*Exercise requirements*
Search the listing below for the line containing "(* ===== verification/ResourceManager.v". From there through the line containing "#[export] Instance set_rm_hub", transcribe every line exactly, both ends included.

*Exercise data*
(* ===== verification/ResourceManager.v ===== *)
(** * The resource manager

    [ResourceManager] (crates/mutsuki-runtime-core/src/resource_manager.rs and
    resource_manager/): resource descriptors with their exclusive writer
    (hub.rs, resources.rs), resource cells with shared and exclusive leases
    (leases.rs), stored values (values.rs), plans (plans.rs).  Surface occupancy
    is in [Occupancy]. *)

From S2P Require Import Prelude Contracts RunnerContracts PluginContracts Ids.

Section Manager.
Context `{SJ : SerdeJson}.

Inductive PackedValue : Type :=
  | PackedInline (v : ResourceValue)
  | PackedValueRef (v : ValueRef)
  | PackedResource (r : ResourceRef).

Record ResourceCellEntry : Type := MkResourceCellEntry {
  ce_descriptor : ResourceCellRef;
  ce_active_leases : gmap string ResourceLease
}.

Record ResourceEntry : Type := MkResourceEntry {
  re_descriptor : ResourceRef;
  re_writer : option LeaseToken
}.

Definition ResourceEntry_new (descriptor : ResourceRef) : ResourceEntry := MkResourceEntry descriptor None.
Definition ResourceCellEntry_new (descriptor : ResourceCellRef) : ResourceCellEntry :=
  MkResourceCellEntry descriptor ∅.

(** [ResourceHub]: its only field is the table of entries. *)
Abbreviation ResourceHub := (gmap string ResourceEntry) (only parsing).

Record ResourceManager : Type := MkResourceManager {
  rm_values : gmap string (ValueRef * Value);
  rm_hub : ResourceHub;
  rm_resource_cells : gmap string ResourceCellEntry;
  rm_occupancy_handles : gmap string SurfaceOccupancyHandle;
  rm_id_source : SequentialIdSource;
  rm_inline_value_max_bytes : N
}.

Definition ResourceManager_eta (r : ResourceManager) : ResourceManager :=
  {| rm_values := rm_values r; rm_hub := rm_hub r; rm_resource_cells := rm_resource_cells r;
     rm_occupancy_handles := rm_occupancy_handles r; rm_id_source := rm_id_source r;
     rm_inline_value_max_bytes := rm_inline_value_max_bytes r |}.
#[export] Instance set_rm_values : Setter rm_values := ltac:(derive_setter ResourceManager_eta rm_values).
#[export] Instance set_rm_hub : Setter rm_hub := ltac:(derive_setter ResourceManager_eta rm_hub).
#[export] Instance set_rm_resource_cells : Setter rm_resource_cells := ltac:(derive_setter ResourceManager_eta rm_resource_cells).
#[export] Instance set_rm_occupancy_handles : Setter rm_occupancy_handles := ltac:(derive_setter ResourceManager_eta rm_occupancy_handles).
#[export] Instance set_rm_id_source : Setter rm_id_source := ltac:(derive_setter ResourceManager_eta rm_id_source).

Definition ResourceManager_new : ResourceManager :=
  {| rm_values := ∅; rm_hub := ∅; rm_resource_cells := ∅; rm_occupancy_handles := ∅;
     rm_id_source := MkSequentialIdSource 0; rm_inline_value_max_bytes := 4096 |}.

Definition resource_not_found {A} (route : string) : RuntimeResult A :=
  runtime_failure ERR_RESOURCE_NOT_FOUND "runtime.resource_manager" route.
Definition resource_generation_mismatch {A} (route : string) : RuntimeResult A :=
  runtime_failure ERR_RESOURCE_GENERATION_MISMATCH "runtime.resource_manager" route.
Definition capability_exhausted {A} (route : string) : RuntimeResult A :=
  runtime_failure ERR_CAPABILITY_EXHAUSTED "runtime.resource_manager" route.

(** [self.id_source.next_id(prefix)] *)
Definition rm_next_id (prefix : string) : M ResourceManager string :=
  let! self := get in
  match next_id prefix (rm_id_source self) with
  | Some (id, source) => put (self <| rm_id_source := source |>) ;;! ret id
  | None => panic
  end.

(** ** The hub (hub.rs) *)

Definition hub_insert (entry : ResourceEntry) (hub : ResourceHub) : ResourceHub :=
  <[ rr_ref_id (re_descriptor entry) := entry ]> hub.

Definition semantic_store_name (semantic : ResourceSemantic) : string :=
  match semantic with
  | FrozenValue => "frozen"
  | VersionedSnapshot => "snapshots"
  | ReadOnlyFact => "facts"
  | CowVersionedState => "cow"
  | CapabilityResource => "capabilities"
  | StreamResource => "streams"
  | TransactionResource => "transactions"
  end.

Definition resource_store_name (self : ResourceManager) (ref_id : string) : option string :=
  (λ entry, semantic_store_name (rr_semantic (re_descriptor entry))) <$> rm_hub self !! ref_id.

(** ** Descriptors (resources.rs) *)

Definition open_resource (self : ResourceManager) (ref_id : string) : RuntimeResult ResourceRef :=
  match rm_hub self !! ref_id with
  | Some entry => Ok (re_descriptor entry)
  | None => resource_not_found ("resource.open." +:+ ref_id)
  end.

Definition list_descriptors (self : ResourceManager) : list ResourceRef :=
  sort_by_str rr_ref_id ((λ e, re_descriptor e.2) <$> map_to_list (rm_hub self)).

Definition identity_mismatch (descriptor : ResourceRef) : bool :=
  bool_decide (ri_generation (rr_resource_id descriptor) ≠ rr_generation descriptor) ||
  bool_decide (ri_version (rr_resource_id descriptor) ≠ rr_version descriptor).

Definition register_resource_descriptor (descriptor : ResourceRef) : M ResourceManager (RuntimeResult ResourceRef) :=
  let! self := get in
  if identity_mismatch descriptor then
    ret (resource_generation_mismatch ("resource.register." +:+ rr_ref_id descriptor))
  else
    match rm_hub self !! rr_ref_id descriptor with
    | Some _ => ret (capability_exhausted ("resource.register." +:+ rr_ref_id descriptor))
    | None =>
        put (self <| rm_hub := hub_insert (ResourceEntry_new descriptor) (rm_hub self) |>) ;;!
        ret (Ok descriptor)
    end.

* * *

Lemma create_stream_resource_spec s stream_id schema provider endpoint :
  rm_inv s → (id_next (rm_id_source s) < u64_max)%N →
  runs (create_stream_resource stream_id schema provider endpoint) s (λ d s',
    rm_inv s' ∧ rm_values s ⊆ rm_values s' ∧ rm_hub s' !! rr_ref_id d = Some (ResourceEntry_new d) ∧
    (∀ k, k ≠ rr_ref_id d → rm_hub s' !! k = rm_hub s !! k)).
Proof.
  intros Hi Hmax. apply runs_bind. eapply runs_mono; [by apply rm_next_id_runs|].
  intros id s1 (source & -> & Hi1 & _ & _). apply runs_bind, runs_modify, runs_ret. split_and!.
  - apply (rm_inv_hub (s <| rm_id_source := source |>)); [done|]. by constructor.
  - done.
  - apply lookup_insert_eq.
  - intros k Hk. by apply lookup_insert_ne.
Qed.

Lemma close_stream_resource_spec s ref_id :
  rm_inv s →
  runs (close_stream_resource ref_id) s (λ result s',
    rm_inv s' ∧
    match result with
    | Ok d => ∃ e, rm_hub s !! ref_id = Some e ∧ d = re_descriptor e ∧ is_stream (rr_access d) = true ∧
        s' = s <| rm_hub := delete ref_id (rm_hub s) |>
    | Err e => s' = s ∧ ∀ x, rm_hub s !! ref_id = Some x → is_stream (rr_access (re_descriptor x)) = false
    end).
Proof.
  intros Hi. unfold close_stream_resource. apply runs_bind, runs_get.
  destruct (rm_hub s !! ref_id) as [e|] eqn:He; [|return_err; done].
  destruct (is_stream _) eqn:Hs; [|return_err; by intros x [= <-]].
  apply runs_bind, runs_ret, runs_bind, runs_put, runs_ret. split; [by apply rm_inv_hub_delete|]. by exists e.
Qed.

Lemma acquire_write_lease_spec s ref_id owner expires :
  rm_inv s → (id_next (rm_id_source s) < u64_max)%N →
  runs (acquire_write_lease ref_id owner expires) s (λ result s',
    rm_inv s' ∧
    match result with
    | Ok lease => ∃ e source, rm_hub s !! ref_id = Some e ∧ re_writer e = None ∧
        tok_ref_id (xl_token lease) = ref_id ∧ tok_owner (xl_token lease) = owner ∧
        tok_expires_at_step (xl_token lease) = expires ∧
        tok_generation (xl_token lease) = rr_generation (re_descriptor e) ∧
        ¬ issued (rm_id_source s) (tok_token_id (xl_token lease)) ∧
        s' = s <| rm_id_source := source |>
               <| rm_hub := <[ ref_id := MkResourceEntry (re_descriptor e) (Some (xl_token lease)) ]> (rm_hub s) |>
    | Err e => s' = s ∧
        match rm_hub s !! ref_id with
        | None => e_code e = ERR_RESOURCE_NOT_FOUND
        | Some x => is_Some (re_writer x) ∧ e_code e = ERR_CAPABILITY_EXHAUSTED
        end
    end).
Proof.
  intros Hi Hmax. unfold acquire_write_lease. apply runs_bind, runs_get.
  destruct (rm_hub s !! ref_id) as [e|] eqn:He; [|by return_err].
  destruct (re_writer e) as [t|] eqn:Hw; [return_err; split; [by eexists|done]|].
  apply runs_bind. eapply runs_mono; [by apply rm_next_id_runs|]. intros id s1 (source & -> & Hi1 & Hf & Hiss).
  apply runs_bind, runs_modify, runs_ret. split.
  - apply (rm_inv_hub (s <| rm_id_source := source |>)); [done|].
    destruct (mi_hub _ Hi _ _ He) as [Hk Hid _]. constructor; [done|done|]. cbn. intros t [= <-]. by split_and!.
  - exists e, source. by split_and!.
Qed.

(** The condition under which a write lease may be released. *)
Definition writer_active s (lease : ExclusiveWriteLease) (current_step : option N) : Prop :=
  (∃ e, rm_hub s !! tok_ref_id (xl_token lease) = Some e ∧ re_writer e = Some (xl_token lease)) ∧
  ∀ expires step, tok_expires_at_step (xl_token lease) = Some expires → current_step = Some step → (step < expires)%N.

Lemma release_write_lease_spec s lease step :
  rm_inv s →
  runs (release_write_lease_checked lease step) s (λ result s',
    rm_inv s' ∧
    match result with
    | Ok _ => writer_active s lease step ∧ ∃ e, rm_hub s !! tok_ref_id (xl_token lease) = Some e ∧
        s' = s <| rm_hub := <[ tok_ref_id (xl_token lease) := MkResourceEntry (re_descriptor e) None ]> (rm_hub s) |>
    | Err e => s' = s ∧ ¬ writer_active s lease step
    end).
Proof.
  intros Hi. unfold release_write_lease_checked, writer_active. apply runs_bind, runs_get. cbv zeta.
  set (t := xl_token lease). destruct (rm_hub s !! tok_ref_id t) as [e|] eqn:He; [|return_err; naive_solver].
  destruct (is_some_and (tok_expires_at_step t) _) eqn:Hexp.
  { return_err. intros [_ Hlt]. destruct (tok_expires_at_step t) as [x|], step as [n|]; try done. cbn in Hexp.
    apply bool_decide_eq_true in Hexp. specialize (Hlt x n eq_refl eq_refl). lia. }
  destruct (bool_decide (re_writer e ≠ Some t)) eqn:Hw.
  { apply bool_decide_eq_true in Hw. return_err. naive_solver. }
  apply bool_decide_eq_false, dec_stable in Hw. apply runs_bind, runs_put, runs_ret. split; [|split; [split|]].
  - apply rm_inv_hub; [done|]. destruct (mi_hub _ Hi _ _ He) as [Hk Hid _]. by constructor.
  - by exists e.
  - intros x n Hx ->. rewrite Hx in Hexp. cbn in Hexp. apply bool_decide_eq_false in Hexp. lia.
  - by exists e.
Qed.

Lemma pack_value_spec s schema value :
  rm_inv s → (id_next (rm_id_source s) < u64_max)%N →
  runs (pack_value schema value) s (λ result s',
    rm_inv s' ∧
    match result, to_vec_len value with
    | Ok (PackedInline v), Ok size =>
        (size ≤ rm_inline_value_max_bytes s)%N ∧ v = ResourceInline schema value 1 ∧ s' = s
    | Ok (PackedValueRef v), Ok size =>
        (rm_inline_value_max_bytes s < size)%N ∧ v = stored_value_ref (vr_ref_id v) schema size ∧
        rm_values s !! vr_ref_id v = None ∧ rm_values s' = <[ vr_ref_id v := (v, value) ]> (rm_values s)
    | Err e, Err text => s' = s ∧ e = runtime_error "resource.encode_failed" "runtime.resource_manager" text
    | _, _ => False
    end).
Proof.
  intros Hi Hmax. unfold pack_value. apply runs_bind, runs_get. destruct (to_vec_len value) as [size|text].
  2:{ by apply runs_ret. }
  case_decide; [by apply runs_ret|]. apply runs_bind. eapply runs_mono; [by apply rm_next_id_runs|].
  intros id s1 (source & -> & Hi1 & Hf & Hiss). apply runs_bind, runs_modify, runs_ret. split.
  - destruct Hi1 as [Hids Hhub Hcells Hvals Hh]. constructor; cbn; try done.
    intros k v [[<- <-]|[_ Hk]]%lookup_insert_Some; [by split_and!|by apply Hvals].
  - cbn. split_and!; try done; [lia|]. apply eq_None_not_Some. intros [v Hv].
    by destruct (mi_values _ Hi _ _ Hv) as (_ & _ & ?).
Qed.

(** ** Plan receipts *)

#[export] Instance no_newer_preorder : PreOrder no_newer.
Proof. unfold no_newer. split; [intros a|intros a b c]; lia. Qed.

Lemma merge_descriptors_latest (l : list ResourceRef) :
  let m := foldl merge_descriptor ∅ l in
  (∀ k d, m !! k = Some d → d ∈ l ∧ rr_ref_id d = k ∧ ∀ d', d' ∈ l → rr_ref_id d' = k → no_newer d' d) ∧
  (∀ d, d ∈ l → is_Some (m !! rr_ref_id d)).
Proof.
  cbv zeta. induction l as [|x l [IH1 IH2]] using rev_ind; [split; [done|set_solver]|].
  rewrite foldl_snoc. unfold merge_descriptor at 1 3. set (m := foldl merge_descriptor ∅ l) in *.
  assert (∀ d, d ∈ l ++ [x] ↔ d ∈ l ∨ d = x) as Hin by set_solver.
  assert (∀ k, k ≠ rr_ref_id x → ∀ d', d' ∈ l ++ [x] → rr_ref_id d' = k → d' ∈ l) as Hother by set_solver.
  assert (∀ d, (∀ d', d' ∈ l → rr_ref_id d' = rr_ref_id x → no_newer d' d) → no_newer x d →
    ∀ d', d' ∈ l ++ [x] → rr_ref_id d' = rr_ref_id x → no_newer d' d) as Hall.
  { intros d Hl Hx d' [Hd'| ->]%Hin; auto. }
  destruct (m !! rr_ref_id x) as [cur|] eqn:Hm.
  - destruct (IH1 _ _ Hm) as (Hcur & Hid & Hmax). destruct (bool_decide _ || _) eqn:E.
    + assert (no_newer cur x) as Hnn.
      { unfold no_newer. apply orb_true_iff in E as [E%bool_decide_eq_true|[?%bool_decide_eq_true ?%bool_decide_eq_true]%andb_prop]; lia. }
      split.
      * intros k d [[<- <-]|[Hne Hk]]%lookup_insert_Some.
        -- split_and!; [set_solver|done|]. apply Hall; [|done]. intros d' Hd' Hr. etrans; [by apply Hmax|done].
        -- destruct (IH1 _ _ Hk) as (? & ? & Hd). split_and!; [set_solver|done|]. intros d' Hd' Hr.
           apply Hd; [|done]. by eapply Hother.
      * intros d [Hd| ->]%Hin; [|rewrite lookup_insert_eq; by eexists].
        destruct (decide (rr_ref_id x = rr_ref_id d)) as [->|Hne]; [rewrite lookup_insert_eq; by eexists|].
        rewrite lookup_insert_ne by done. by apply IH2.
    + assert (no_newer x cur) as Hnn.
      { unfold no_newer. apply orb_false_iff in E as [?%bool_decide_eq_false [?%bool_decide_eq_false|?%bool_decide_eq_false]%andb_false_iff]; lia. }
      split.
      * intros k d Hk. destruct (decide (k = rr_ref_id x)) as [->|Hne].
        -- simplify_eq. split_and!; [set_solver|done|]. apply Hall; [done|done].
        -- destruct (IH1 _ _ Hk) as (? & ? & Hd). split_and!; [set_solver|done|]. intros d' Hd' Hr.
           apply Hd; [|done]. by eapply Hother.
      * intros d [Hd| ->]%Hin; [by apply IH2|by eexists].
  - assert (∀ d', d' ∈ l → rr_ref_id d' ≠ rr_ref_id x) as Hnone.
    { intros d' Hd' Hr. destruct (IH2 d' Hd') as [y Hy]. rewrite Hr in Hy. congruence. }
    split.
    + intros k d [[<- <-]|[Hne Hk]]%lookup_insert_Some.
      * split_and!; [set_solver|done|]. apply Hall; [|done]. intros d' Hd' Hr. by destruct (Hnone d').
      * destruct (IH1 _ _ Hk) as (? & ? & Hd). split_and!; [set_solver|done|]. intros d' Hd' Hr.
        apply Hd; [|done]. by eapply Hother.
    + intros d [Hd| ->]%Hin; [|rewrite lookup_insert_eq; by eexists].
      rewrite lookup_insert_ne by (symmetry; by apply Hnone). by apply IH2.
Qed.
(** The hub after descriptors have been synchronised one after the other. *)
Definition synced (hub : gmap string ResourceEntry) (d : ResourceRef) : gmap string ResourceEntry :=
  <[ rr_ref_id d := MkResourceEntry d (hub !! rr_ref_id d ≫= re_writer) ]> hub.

*Worked solution*
(* ===== verification/ResourceManager.v ===== *)
(** * The resource manager

    [ResourceManager] (crates/mutsuki-runtime-core/src/resource_manager.rs and
    resource_manager/): resource descriptors with their exclusive writer
    (hub.rs, resources.rs), resource cells with shared and exclusive leases
    (leases.rs), stored values (values.rs), plans (plans.rs).  Surface occupancy
    is in [Occupancy]. *)

From S2P Require Import Prelude Contracts RunnerContracts PluginContracts Ids.

Section Manager.
Context `{SJ : SerdeJson}.

Inductive PackedValue : Type :=
  | PackedInline (v : ResourceValue)
  | PackedValueRef (v : ValueRef)
  | PackedResource (r : ResourceRef).

Record ResourceCellEntry : Type := MkResourceCellEntry {
  ce_descriptor : ResourceCellRef;
  ce_active_leases : gmap string ResourceLease
}.

Record ResourceEntry : Type := MkResourceEntry {
  re_descriptor : ResourceRef;
  re_writer : option LeaseToken
}.

Definition ResourceEntry_new (descriptor : ResourceRef) : ResourceEntry := MkResourceEntry descriptor None.
Definition ResourceCellEntry_new (descriptor : ResourceCellRef) : ResourceCellEntry :=
  MkResourceCellEntry descriptor ∅.

(** [ResourceHub]: its only field is the table of entries. *)
Abbreviation ResourceHub := (gmap string ResourceEntry) (only parsing).

Record ResourceManager : Type := MkResourceManager {
  rm_values : gmap string (ValueRef * Value);
  rm_hub : ResourceHub;
  rm_resource_cells : gmap string ResourceCellEntry;
  rm_occupancy_handles : gmap string SurfaceOccupancyHandle;
  rm_id_source : SequentialIdSource;
  rm_inline_value_max_bytes : N
}.

Definition ResourceManager_eta (r : ResourceManager) : ResourceManager :=
  {| rm_values := rm_values r; rm_hub := rm_hub r; rm_resource_cells := rm_resource_cells r;
     rm_occupancy_handles := rm_occupancy_handles r; rm_id_source := rm_id_source r;
     rm_inline_value_max_bytes := rm_inline_value_max_bytes r |}.
#[export] Instance set_rm_values : Setter rm_values := ltac:(derive_setter ResourceManager_eta rm_values).
#[export] Instance set_rm_hub : Setter rm_hub := ltac:(derive_setter ResourceManager_eta rm_hub).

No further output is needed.